■ Exercise goal
Take every line from the entries below that includes the word "perform" and copy it.

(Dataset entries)
┄┄┄┄┄┄┄┄┄┄

(** The local copy was read and accepted. *)
Lemma local_accept_Ok (rolename : string) (c : list byte -> call)
    (op : list byte -> W -> Except unit * W) (s s' : state W) :
  (data <- _load_local_metadata self rolename ;;
   perform (c data) (op data)) s = Ok tt s' ->
  exists data evs,
    trace s' = trace s ++ evs /\ accepted_in_order [c data] evs.
Proof.
  unfold bind, _load_local_metadata, perform. cbn [world trace].
  destruct (open_read _ (world s)) as [data|e]; [|discriminate].
  cbn [world trace].
  destruct (op data (world s)) as [[[]|e] w1]; [|discriminate].
  intros [= <-]. cbn [trace].
  exists data, [Event (OpenRead (os_path_join (_dir self) (rolename +:+ ".json")))
                  None; Event (c data) None].
  split; [rewrite <- app_assoc; reflexivity|].
  apply (accepted_single (c data) [_] []).
Qed.

(** The remote copy was fetched, accepted and written. *)
Lemma fetch_accept_persist_Ok (rolename : string) (len : Z)
    (version : option Z) (c : list byte -> call)
    (op : list byte -> W -> Except unit * W) (s s' : state W) :
  (data <- _download_metadata urljoin self rolename len version ;;
   perform (c data) (op data) ;;
   _persist_metadata self rolename data) s = Ok tt s' ->
  exists data evs,
    trace s' = trace s ++ evs /\ accepted_in_order [c data] evs.
Proof.
  unfold bind, _download_metadata, _persist_metadata, perform.
  cbn [world trace].
  destruct (download_bytes _ len (world s)) as [[data|e] w1]; [|discriminate].
  cbn [world trace].
  destruct (op data w1) as [[[]|e] w2]; [|discriminate].
  cbn [world trace].
  destruct (open_write _ data w2) as [[[]|e] w3]; [|discriminate].
  intros [= <-]. cbn [trace].
  eexists data, [_; Event (c data) None; _].
  split; [rewrite <- !app_assoc; reflexivity|].
  apply (accepted_single (c data) [_] [_]).
Qed.

Lemma load_root_Ok (s s' : state W) :
  _load_root urljoin self s = Ok tt s' ->
  exists evs,
    trace s' = trace s ++ evs /\ accepted_in_order [RootUpdateFinished] evs.
Proof.
  unfold _load_root. cbv zeta.
  generalize (range (root_version (world s) + 1)
                (root_version (world s) + 1 + max_root_rotations (config self))).
  intros versions. unfold bind.
  destruct (load_root_loop_writes urljoin self versions s) as (e1 & Ht1 & _).
  destruct (load_root_loop urljoin self versions s) as [[] s1|e s1];
    [|discriminate].
  cbn [res_state] in Ht1. unfold perform.
  destruct (root_update_finished (world s1)) as [[[]|e] w1]; [|discriminate].
  intros [= <-]. cbn [trace]. exists (e1 ++ [Event RootUpdateFinished None]).
  split; [rewrite Ht1, app_assoc; reflexivity|].
  apply (accepted_single RootUpdateFinished e1 []).
Qed.
Lemma init_ok_steps (root : string) (config : dict pyval) (s : StorageInstaller) :
  StorageInstaller_init root config = Ok s ->
  exists data, Installer_init "storage" config TDict false = Ok data /\
    StorageInstaller_setup (initial_installer root data) = (Ok tt, s) /\
    installer_steps (initial_installer root data) s.
Proof.
  unfold StorageInstaller_init. intros H.
  destruct (Installer_init _ _ _ _) as [data|e]; [|done].
  pose proof (stepwise_setup (initial_installer root data)) as Hs.
  destruct (StorageInstaller_setup _) as [[[]|e] s'] eqn:E; [|done].
  simpl in Hs. injection H as <-. by exists data.
Qed.

(** An invariant of the steps holds once the constructor returns. *)
Lemma init_ok_inv (I : StorageInstaller -> Prop) (root : string) (config : dict pyval)
    (s : StorageInstaller) :
  (forall data, I (initial_installer root data)) ->
  (forall s1 s2, I s1 -> installer_step s1 s2 -> I s2) ->
  StorageInstaller_init root config = Ok s -> I s.
Proof.
  intros Hinit Hstep H. apply init_ok_steps in H as (data & _ & _ & Hs).
  specialize (Hinit data). induction Hs; eauto.
Qed.

Lemma manager_step_installer (I : StorageManager -> Prop) (s1 s2 : StorageInstaller) :
  (forall m m', I m -> manager_step m m' -> I m') ->
  I (_smanager s1) -> installer_step s1 s2 -> I (_smanager s2).
Proof. intros Hm H1 Hs. destruct Hs; simpl; eauto. Qed.
(** * The key space of the redis package (redisdb.go)

    A shallow embedding of [redisdb.go]: the [RedisDb] struct with its two
    Go maps, the [Item] interface, the registry method [Redis.RedisDb] and
    the expiry predicates, followed by the properties of the key space.

    Go objects reached through pointers ([*RedisDb], [*Redis]) live in a
    store indexed by addresses, so that "the same instance" means "the same
    address".  Every method is a computation over that store which either
    returns, blocks on the read/write mutex, or faults (a nil dereference,
    an unlock of an unlocked mutex). *)

From Stdlib Require Import ZArith Lia.
From stdpp Require Import base strings gmap list.

Local Open Scope Z_scope.

(** ** Data model *)

(** [type DatabaseId uint] *)
Definition DatabaseId := N.

(** [time.Time], as the instant it denotes (nanoseconds on the time line). *)
Definition Time := Z.

(** Addresses of heap objects; a Go pointer that may be nil is an
    [option loc]. *)
Definition loc := positive.

(** The [Item] interface.  A non-nil interface value is represented by what
    its getters return; [Value] is an opaque payload.  [OnDelete] is the one
    method with an effect: its body belongs to the concrete item type, so a
    call to it is recorded as an [Event] (see [OnDelete] below).  The nil
    interface value is [None : option Item]. *)
Record Item := mkItem {
  Value : string;
  ValueType : N;
  ValueTypeFancy : string;
  Expiry : Time;
  Expires : bool
}.

(** [type Keys map[string]Item] *)
Abbreviation Keys := (gmap string Item).

(** [sync.RWMutex]: a writer flag and the number of readers holding it. *)
Record RWMutex := mkRWMutex {
  writer : bool;
  readers : nat
}.

(** [type RedisDb struct]; [redis] is the address of the owning [Redis]. *)
Record RedisDb := mkRedisDb {
  id : DatabaseId;
  keys : Keys;
  expiringKeys : Keys;
  redis : loc
}.

(** [type RedisDbs map[DatabaseId]*RedisDb] *)
Abbreviation RedisDbs := (gmap DatabaseId loc).

(** Modelled from the spec: the [Redis] struct is declared outside
    [redisdb.go]; this file only uses its field [redisDbs] and the mutex
    that [Mu()] returns ("DatabaseRegistry: mapping from DatabaseId to
    Database, guarded by a single shared lock").  [redisDbs] is taken to be
    an allocated map: an assignment into a nil map would panic. *)
Record Redis := mkRedis {
  mu : RWMutex;
  redisDbs : RedisDbs
}.

(** A call of [i.OnDelete(key, db)], together with the [RedisDb] found at
    [db] at the moment of the call. *)
Inductive Event :=
| OnDeleteCall (i : Item) (key : string) (db : loc) (seen : RedisDb).

(** The store: the [Redis] and [RedisDb] objects, and the calls made so far
    into item code. *)
Record World := mkWorld {
  redises : gmap loc Redis;
  dbs : gmap loc RedisDb;
  events : list Event
}.

(** ** Computations *)

Inductive Outcome (A : Type) :=
| Ret (a : A) (w : World)
| Blocked
| Fault.
Arguments Ret {A} a w.
Arguments Blocked {A}.
Arguments Fault {A}.

Definition M (A : Type) := World -> Outcome A.

Definition ret {A} (a : A) : M A := fun w => Ret a w.

Definition bind {A B} (m : M A) (k : A -> M B) : M B :=
  fun w => match m w with
           | Ret a w' => k a w'
           | Blocked => Blocked
           | Fault => Fault
           end.

Declare Scope go_scope.
Delimit Scope go_scope with go.
Notation "'let!' x ':=' e 'in' k" := (bind e (fun x => k))
  (at level 10, x name, e at level 100, k at level 200, only parsing) : go_scope.
Notation "e1 '>>' e2" := (bind e1 (fun _ => e2))
  (at level 100, e2 at level 200, right associativity, only parsing) : go_scope.
Local Open Scope go_scope.

(** [defer f(); body]: [f] runs when [body] has returned. *)
Definition defer {A} (f : M unit) (body : M A) : M A :=
  let! a := body in f >> ret a.

(** Field updates. *)
Definition set_mu (m : RWMutex) (r : Redis) : Redis :=
  mkRedis m (redisDbs r).
Definition set_redisDbs (m : RedisDbs) (r : Redis) : Redis :=
  mkRedis (mu r) m.
Definition set_keys (m : Keys) (d : RedisDb) : RedisDb :=
  mkRedisDb (id d) m (expiringKeys d) (redis d).
Definition set_expiringKeys (m : Keys) (d : RedisDb) : RedisDb :=
  mkRedisDb (id d) (keys d) m (redis d).
Record Env := {
  (** [os.path.abspath(download_path)]; absolute and normalised, so that
      [os.path.abspath] is the identity on every path built from it *)
  download_path : string;
  download_exists : bool;              (* os.path.exists(download_path) *)
  download_listing : list string;      (* os.listdir(download_path) *)
  extract_dir_exists : bool;           (* a stale __extraction is there *)
  rmtree_before_ok : bool;             (* shutil.rmtree of the stale tree *)
  makedirs_ok : bool;                  (* os.makedirs(extract_dir) *)
  chdir_install_ok : bool;             (* os.chdir(source_dir) *)
  rmtree_after_ok : bool;              (* shutil.rmtree at the end *)
  (** the unpacked tree, as the run sees it once the packages are out *)
  os_path_exists : string → bool;
  os_path_isfile : string → bool;
  os_path_islink : string → bool;
  os_path_isdir : string → bool;
  os_listdir : string → list string;
  install_tree : list (string * dirent);
  (** [subprocess.getoutput(cmd)]: the text the command printed, whatever
      its exit status, or [None] when the call itself raised *)
  subprocess_getoutput : string → option string
}.

(** What the run does not control: the order in which a directory hands
    out its entries, and the order in which a Python [set] is iterated
    (string hashes are salted per process). *)
Record Order := {
  scandir_order : string → ∀ A : Type, list A → list A;
  set_iter : gset string → list string
}.

Definition order_ok (o : Order) : Prop :=
  (∀ dir A (l : list A), scandir_order o dir A l ≡ₚ l) ∧
  (∀ s : gset string, set_iter o s ≡ₚ elements s).

(** The order that changes nothing. *)
Definition plain_order : Order :=
  {| scandir_order := λ _ _ l, l; set_iter := elements |}.

(** [sorted(s)] for a set of strings. *)
Definition sorted (o : Order) (s : gset string) : list string :=
  merge_sort String.le (set_iter o s).

(** ** Module constants *)

Definition valid_dirs : list string :=
  ["/usr/lib"; "/usr/lib64"; "/usr/lib32"; "/lib"; "/lib32"; "/lib64"].

(** [reg], the pattern for shared objects: any text, then
    [ ELF 64-bit LSB shared object,] or [ ELF 32-bit LSB shared object,].
    It is used through [reg.match]: the match is anchored at the start
    only and the leading wildcard stays on the first line, so it succeeds
    exactly when that line holds one of the two literal texts. *)
Definition reg (mg : string) : bool :=
  let l := Py.first_line mg in
  Py.contains " ELF 64-bit LSB shared object," l ||
  Py.contains " ELF 32-bit LSB shared object," l.

(** [valid_dyn], the pattern for all dynamic binaries: as [reg], with
    [executable,] allowed in the place of [shared object,]. *)
Definition valid_dyn (mg : string) : bool :=
  let l := Py.first_line mg in
  Py.contains " ELF 64-bit LSB shared object," l ||
  Py.contains " ELF 64-bit LSB executable," l ||
  Py.contains " ELF 32-bit LSB shared object," l ||
  Py.contains " ELF 32-bit LSB executable," l.

(** [shared_lib], the pattern for a needed library: any text, the literal
    [shared_lib_open], a group of any text, a closing bracket, any text.
    The function is [shared_lib.match(line).group(1)], or [None] when
    there is no match.  Both wildcards are greedy: the leading one settles
    on the last [shared_lib_open] that still has a closing bracket after
    it, the group then runs up to the last closing bracket of the line. *)
Definition shared_lib_open : string := "Shared library: [".

Fixpoint shared_lib_from (s : string) : option string :=
  match s with
  | "" => None
  | String _ s' =>
      match shared_lib_from s' with
      | Some g => Some g
      | None =>
          if String.prefix shared_lib_open s
          then Py.before_last Py.rbracket (Py.drop (String.length shared_lib_open) s)
          else None
      end
  end.

Definition shared_lib (line : string) : option string :=
  shared_lib_from (Py.first_line line).

Definition wanted_symbol_types : list string := ["A"; "T"].

Definition ignored_symbols : list string :=
  ["__bss_start"; "_edata"; "_end"; "_fini"; "_init"].

Example shared_lib_needed :
  shared_lib "0x0000000000000001 (NEEDED)             Shared library: [libc.so.6]"
  = Some "libc.so.6".
Proof. reflexivity. Qed.

Example shared_lib_greedy :
  shared_lib "Shared library: [a] Shared library: [b] c]" = Some "b] c"
  ∧ shared_lib "Shared library: [a] Shared library: [b" = Some "a"
  ∧ shared_lib "Shared library: a]" = None.
Proof. repeat split; reflexivity. Qed.

Example reg_needs_prefix :
  reg "/w/libz.so.1: ELF 64-bit LSB shared object, x86-64" = true
  ∧ reg "ELF 64-bit LSB shared object, x86-64" = false
  ∧ reg "/w/tool: ELF 64-bit LSB executable, x86-64" = false
  ∧ valid_dyn "/w/tool: ELF 64-bit LSB executable, x86-64" = true.
Proof. repeat split; reflexivity. Qed.

(** ** Binary classifier and ELF fact extractor *)

Section inspection.
Context (env : Env).

(** [get_output(cmd)]: the command's output, or [None] after the
    exception of [subprocess.getoutput] was caught and printed.  It
    never raises. *)
Definition get_output (cmd : string) : option string :=
  subprocess_getoutput env cmd.

Definition quoted (path : string) : string :=
  Py.str1 Py.dquote +:+ path +:+ Py.str1 Py.dquote.

(** [if not x] for a value that is a [str] or [None]. *)
Definition falsy (x : option string) : bool :=
  match x with
  | None | Some "" => true
  | Some _ => false
  end.

(** [get_soname(path)].  With [None] for the output, the membership
    test raises a [TypeError]; with fewer than two fields, the index
    raises an [IndexError]; the [except] turns both into [None]. *)
Definition get_soname (path : string) : option string :=
  let cmd := "objdump -p " +:+ quoted path +:+ "|grep SONAME" in
  match get_output cmd with
  | None => None
  | Some line =>
      if negb (Py.contains "SONAME" line) then None
      else Py.split (Py.strip line) !! 1%nat
  end.

(** One turn of the loop of [get_shared_dependencies]. *)
Definition shared_dependency_line (ret : gset string) (line : string) : gset string :=
  match shared_lib (Py.strip line) with
  | None => ret
  | Some name => ret ∪ {[name]}
  end.

(** [get_shared_dependencies(path)].  Nothing guards the [split] of the
    output: with [None] it raises an [AttributeError]. *)
Definition get_shared_dependencies (path : string) : res (gset string) :=
  let cmd := "readelf -d " +:+ path in
  match get_output cmd with
  | None => Raise (Uncaught AttributeError)
  | Some out => Ok (foldl shared_dependency_line ∅ (Py.split_on Py.nl out))
  end.

(** [get_file_magic(path)]: the first line of the output of [file],
    stripped; [None] when [get_output] gave [None] (the
    [AttributeError] of the [split] is caught). *)
Definition get_file_magic (path : string) : option string :=
  let cmd := "file " +:+ quoted path in
  match get_output cmd with
  | None => None
  | Some out => Some (Py.strip (Py.first_line out))
  end.

Definition is_dynamic_binary (path : string) : bool :=
  if negb (os_path_exists env path) || negb (os_path_isfile env path) then false
  else
    let mg := get_file_magic path in
    if falsy mg then false
    else if valid_dyn (default "" mg) then true
    else false.

Definition is_file_valid (path : string) : bool :=
  if negb (os_path_exists env path) || os_path_islink env path then false
  else
    let mg := get_file_magic path in
    if falsy mg then false
    else if reg (default "" mg) then true
    else false.

Definition is_32bit (path : string) : bool :=
  let mg := get_file_magic path in
  if falsy mg then false
  else if Py.contains "ELF 32-bit" (default "" mg) then true
  else false.

(** One turn of the loop of [dump_symbols]. *)
Definition dump_symbols_line (ret : gset string) (line : string) : gset string :=
  match Py.split (Py.strip line) with
  | [_; sym_type; sym_id] =>
      if negb (bool_decide (sym_type ∈ wanted_symbol_types)) then ret
      else if bool_decide (sym_id ∈ ignored_symbols) then ret
      else ret ∪ {[sym_id]}
  | _ => ret
  end.

(** [dump_symbols(path)].  The [try] around [get_output] never sees an
    exception, since [get_output] catches them all; with [None] for
    [lines] the [split] after it raises an [AttributeError]. *)
Definition dump_symbols (path : string) : res (gset string) :=
  let cmd := "nm --defined-only -g --dynamic " +:+ quoted path in
  match get_output cmd with
  | None => Raise (Uncaught AttributeError)
  | Some lines => Ok (foldl dump_symbols_line ∅ (Py.split_on Py.nl lines))
  end.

┄┄┄┄┄┄┄┄┄┄

■ Solution to the problem
   perform (c data) (op data)) s = Ok tt s' ->
  unfold bind, _load_local_metadata, perform. cbn [world trace].
   perform (c data) (op data) ;;
  unfold bind, _download_metadata, _persist_metadata, perform.
  cbn [res_state] in Ht1. unfold perform.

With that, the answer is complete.